Messy Lab is a free, open-source Integrated Development Environment (IDE) for Assembly Languages.

The primary goal for Messy Lab is to provide an intuitive environment for the students of Computer Sciences and Software Engineering, where they can safely and comfortably learn the basics of Assembly programming. The interface is designed to be user-friendly and immediately familiar to anyone who used one of the more popular development environments before.

By providing a familiar surrounding, Messy Lab allows its users to focus on the challenges of the assembly programming itself, instead of wasting the effort on getting used to hostile-seeming environments provided by some of the other assembler development solutions.

Features
  • Seamless user experience with integrated editing, assembling and debugging capabilities
  • Support for Historical Debugging, e.g. “Step Back Into” functionality
  • Assembler and Virtual Machine for the picoComputer processor architecture with full integration
  • Extendable code-base that allows the support for new assembly languages to be added easily
  • Common tools that are expected in a modern IDE (syntax-highlight, etc.)

picoComputer

picoComputer is a computer architecture designed to aid teaching of assembly languages.

Even though it is very simplistic and relatively old, picoComputer is still relevant today.
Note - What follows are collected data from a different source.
Lemma time_loop_inv (input : tensor) (Q : nat -> net -> Prop) (R : nat -> bool -> net -> Prop) :
  (forall t s s1 b, Q t s -> time_step input t s = (s1, Ok b) -> R t b s1) ->
  (forall t s, R t false s -> Q (S t) s) ->
  forall n t0 last s s' r,
    Q t0 s -> time_loop input (seq t0 n) last s = (s', Ok r) ->
    (n = 0 /\ r = last /\ s' = s) \/
    (exists t b, r = Some t /\ t0 <= t < t0 + n /\ R t b s' /\ (b = false -> S t = t0 + n)).
Proof.
  intros Hstep Hnext. induction n as [|n IH]; intros t0 last s s' r HQ H.
  - left. simpl in H. apply ret_ok in H. tauto.
  - right. change (seq t0 (S n)) with (t0 :: seq (S t0) n) in H.
    rewrite time_loop_cons in H.
    apply mbind_ok in H. destruct H as (s1 & b & Hb & H).
    pose proof (Hstep _ _ _ _ HQ Hb) as HR.
    destruct b.
    + apply ret_ok in H. destruct H as [-> ->].
      exists t0, true. split; [reflexivity|]. split; [lia|]. split; [assumption|discriminate].
    + destruct (IH (S t0) (Some t0) s1 s' r (Hnext _ _ HR) H)
        as [(-> & -> & ->)|(t & b & -> & Ht & HR' & Hlast)].
      * exists t0, false. split; [reflexivity|]. split; [lia|]. split; [assumption|lia].
      * exists t, b. split; [reflexivity|]. split; [lia|]. split; [assumption|].
        intro E. specialize (Hlast E). lia.
Qed.
(** X11.  Every completion a session asks for goes to the chat model of
    line 78 and carries two messages, the system prompt of line 110 with a
    context and a question: the prompt of line 93, which asks the model to
    rewrite a question in the light of the history, is never sent. *)
Theorem model_is_never_asked_to_rewrite_a_question (uis : list widgets)
    (w : world) (t : list event) (llm : ChatMistralAI)
    (prompt : list message) :
  trace (session uis w) = trace w ++ t →
  ChatCompletion llm prompt ∈ t →
  llm = chat_model ∧
  (∃ context question,
     prompt = [SystemMessage (qa_system_prompt context);
               HumanMessage question]) ∧
  SystemMessage contextualize_q_system_prompt ∉ prompt.
Proof.
  intros Ht Hin.
  destruct (session_preserves logs_answer_requests
              preserves_logs_answer_requests uis w) as (t' & Ht' & Hall).
  rewrite Ht in Ht'. apply app_inv_head in Ht' as <-.
  eapply Forall_forall in Hall; [|exact Hin].
  destruct Hall as (-> & context & question & ->).
  split; [done|]. split; [eauto|].
  rewrite !elem_of_cons, elem_of_nil.
  unfold qa_system_prompt, contextualize_q_system_prompt.
  intros [Heq|[Heq|[]]]; simplify_eq/=.
Qed.

(** ** The dictionary of histories, had it been kept *)

Definition log_grows (w w' : world) : Prop := trace w `prefix_of` trace w'.

Global Instance log_grows_preorder : PreOrder log_grows.
Proof.
  unfold log_grows. split.
  - by intros w.
  - intros w1 w2 w3 H1 H2. by etrans.
Qed.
The basic principles of the computer technology didn't change much, if at all, since its inception and when it comes to assembly programming, the picoComputer architecture is capable of demonstrating those very principles.

That is why the picoComputer was selected to be the first platform supported by Messy Lab.

On-the-fly assembling

The code editor features On-the-fly assembling of the source code which means that the your code is being processed as you type.

The generated machine code is displayed along side with the source code, making it easy to see the direct link that exists between the symbolic representation of the machine code (i.e. the source code) and its actual binary form.

Debugger

Messy Lab comes with its own debugger. It is well integrated within the environment, but it can be used as a stand-alone command-line (CLI) application as well.

The CLI flont-end uses commands similar to those of GDB, so anyone familiar with GDB should feel right at home.

Finally, with the support of the underlying execution environment, e.g. a virtual machine, the debugger features historical, or backwards execution.

Open-source

Messy Lab is distributed under the Apache License. That essentially means that you are free to use the app and its source code any way you like. So, if you're familiar with C#, grab your copy of the code and start exploring.

You are not required under the license to publish any modifications you make to the source, but contributing bug fixes and new features would be appreciated.